- Born: 6 February 1914 Brčeli, Kingdom of Montenegro
- Died: 2 May 1945 (aged 31) Belgrade, Yugoslavia
- Occupation: lawyer
- Known for: Defense of Supreme Headquarters and Marshal Tito at battle of Sutjeska

= Đuro Bošković =

Yugoslav lawyer and revolutionary of the National Liberation struggle

Đuro Bošković (Brčeli, February 6, 1914 – Belgrade, May 2, 1945) was a Yugoslav lawyer, revolutionary, participant of the National Liberation struggle and an officer of the Department for People's Protection (OZNA). Bošković became particularly prominent during the World War II battle of Sutjeska when he reported to the military commanding staff that even though they lost two-thirds of the fighters, they could count on them as being in full force.

==Biography==
===Family===
Đuro Ivov Bošković was born on February 6, 1914, in the Montenegrin village of Gornji Brčeli, in Crmnica, near the coastal city and port of Bar. His father Ivo worked in the United States, and Đuro stayed in Montenegro with his mother and brothers. He had two prominent brothers, Petar Bošković and Milo Bošković.
Petar Bošković was a Yugoslav and Serbian diplomat. He was an ambassador of the Socialist Federal Republic of Yugoslavia to the Republic of Cyprus. Đuro's older brother national hero Milo Bošković (1911–1944) was killed in 1944 in the Jasenovac concentration camp. Their sister Velika was a fighter in the Yugoslav Partisans movement engaged with the Fourth Proletarian Montenegrin task force brigade.

===Revolutionary work===
Đuro Bošković finished elementary and high school in Montenegro. As a high school student in 1933 he became a member of the Communist Party of Yugoslavia (CPY). The same year he distinguished himself during the strike of high school students. He graduated from the University of Belgrade Faculty of Law. Later on, Bošković worked as a lawyer. He returned in 1939 to Montenegro following a party assignment. He was arrested and taken first to Bar, then to Belgrade, and at the end he was taken to Velika Kikinda.

===In the partisans===
He participated in the National Liberation struggle right from the start of the 13 July Uprising. Chetniks courts in Montenegro published a list of 84 prominent partisans, for whom a bounty had been placed for their capture. The Italian occupation force offered money for bounties. A bounty of 25,000 Italian liras was placed for the capture of Đuro Bošković, so he was among the 20 partisans with a bounty exceeding the amount of 20,000 liras.
In June 1942, he was the deputy political commissar of the 3rd unit within the 1st battalion of the Lovcen partisan detachment.
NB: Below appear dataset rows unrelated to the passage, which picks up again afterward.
(** Resolving one type logs at most the entry into its factory. *)
Lemma GetInstance_trace i t st o st' :
  GetInstance P i t st = (o, st') ->
  exists tr, trace st' = trace st ++ tr /\ Forall is_factory_call tr.
Proof.
  unfold GetInstance.
  destruct (singletons i !! t) as [s|].
  { intros [= <- <-]. exists []. rewrite app_nil_r. auto. }
  destruct (transients i !! t) as [f|].
  2:{ intros [= <- <-]. exists []. rewrite app_nil_r. auto. }
  unfold bind, Call.
  assert (Hnil : forall (x : Outcome (Value * Releaser * option Error)) s,
    (x, s) = (o, st') -> s = st ->
    exists tr, trace st' = trace st ++ tr /\ Forall is_factory_call tr).
  { intros x s [= <- <-] ->. exists []. rewrite app_nil_r. auto. }
  destruct f as [| | | | | | |ins outs [code|]];
    try (intros H; eapply Hnil; [exact H|reflexivity]).
  destruct (negb (bool_decide (length (@nil Value) = length ins)));
    [intros H; eapply Hnil; [exact H|reflexivity]|].
  destruct (negb (args_ok P [] ins));
    [intros H; eapply Hnil; [exact H|reflexivity]|].
  pose proof (enter_trace AtFactory code [] st) as Htr.
  destruct (enter P AtFactory code [] st) as [[[|v0 vs]|msg] s]; simpl in Htr.
  - intros [= <- <-]. exists [EvCall AtFactory code []]. split; [exact Htr|].
    repeat constructor.
  - destruct (as_Closer P v0); intros [= <- <-];
      exists [EvCall AtFactory code []]; (split; [exact Htr|repeat constructor]).
  - intros [= <- <-]. exists [EvCall AtFactory code []]. split; [exact Htr|].
    repeat constructor.
Qed.

Lemma resolves_trace i ts st rs st' :
  resolves P i ts st rs st' ->
  exists tr, trace st' = trace st ++ tr /\ Forall is_factory_call tr.
Proof.
  induction 1 as [st|t ts st inst rel st1 rs st2 Hg _ IH].
  - exists []. rewrite app_nil_r. auto.
  - apply GetInstance_trace in Hg as (tr1 & E1 & F1).
    destruct IH as (tr2 & E2 & F2).
    exists (tr1 ++ tr2). rewrite E2, E1, <- app_assoc. split; [reflexivity|].
    apply Forall_app. auto.
Qed.


(** The loop of [Invoke], when every remaining parameter resolves. *)
Lemma inject_resolves i ts st rs st' values defers :
  resolves P i ts st rs st' ->
  inject P i ts values defers st
  = (Ret (inr (values ++ map fst rs)), rev (map snd rs) ++ defers, st').
Proof.
  intros H. revert values defers.
  induction H as [st|t ts st inst rel st1 rs st2 Hg _ IH]; intros values defers.
  - simpl. rewrite app_nil_r. reflexivity.
  - simpl. rewrite Hg, IH. simpl.
    rewrite <- !app_assoc. reflexivity.
Qed.

(** The loop of [Invoke], when the parameter after [pre] does not. *)
Lemma inject_unresolved i pre t post st rs st' values defers :
  resolves P i pre st rs st' ->
  typeIsRegistered i (Some t) = false ->
  inject P i (pre ++ t :: post) values defers st
  = (Ret (inl ErrTypeNotRegistered), rev (map snd rs) ++ defers, st').
Proof.
  intros H Hreg. apply typeIsRegistered_false in Hreg as [Hs Ht].
  revert values defers.
  induction H as [st|u ts st inst rel st1 rs st2 Hg _ IH]; intros values defers.
  - simpl. rewrite (GetInstance_absent P i _ st Hs Ht). reflexivity.
  - simpl. rewrite Hg, IH. simpl. rewrite <- !app_assoc. reflexivity.
Qed.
The Lovcen partisan detachment became later a part of the Fourth Proletarian Montenegrin Strike Brigade. Bošković was appointed as a political commissar of the 1st unit of the 1st Battalion of the Fourth Proletarian Montenegrin Strike Brigade. His sister Bošković Velika, born in 1920, was a fellow soldier with his unit. Together with the brigade, he went through many battles, and distinguished himself in the Battle of Manjača on September 18 and 19 1942. After the successful completion of his mission, he headed with the unit in the direction of strongest enemy resistance.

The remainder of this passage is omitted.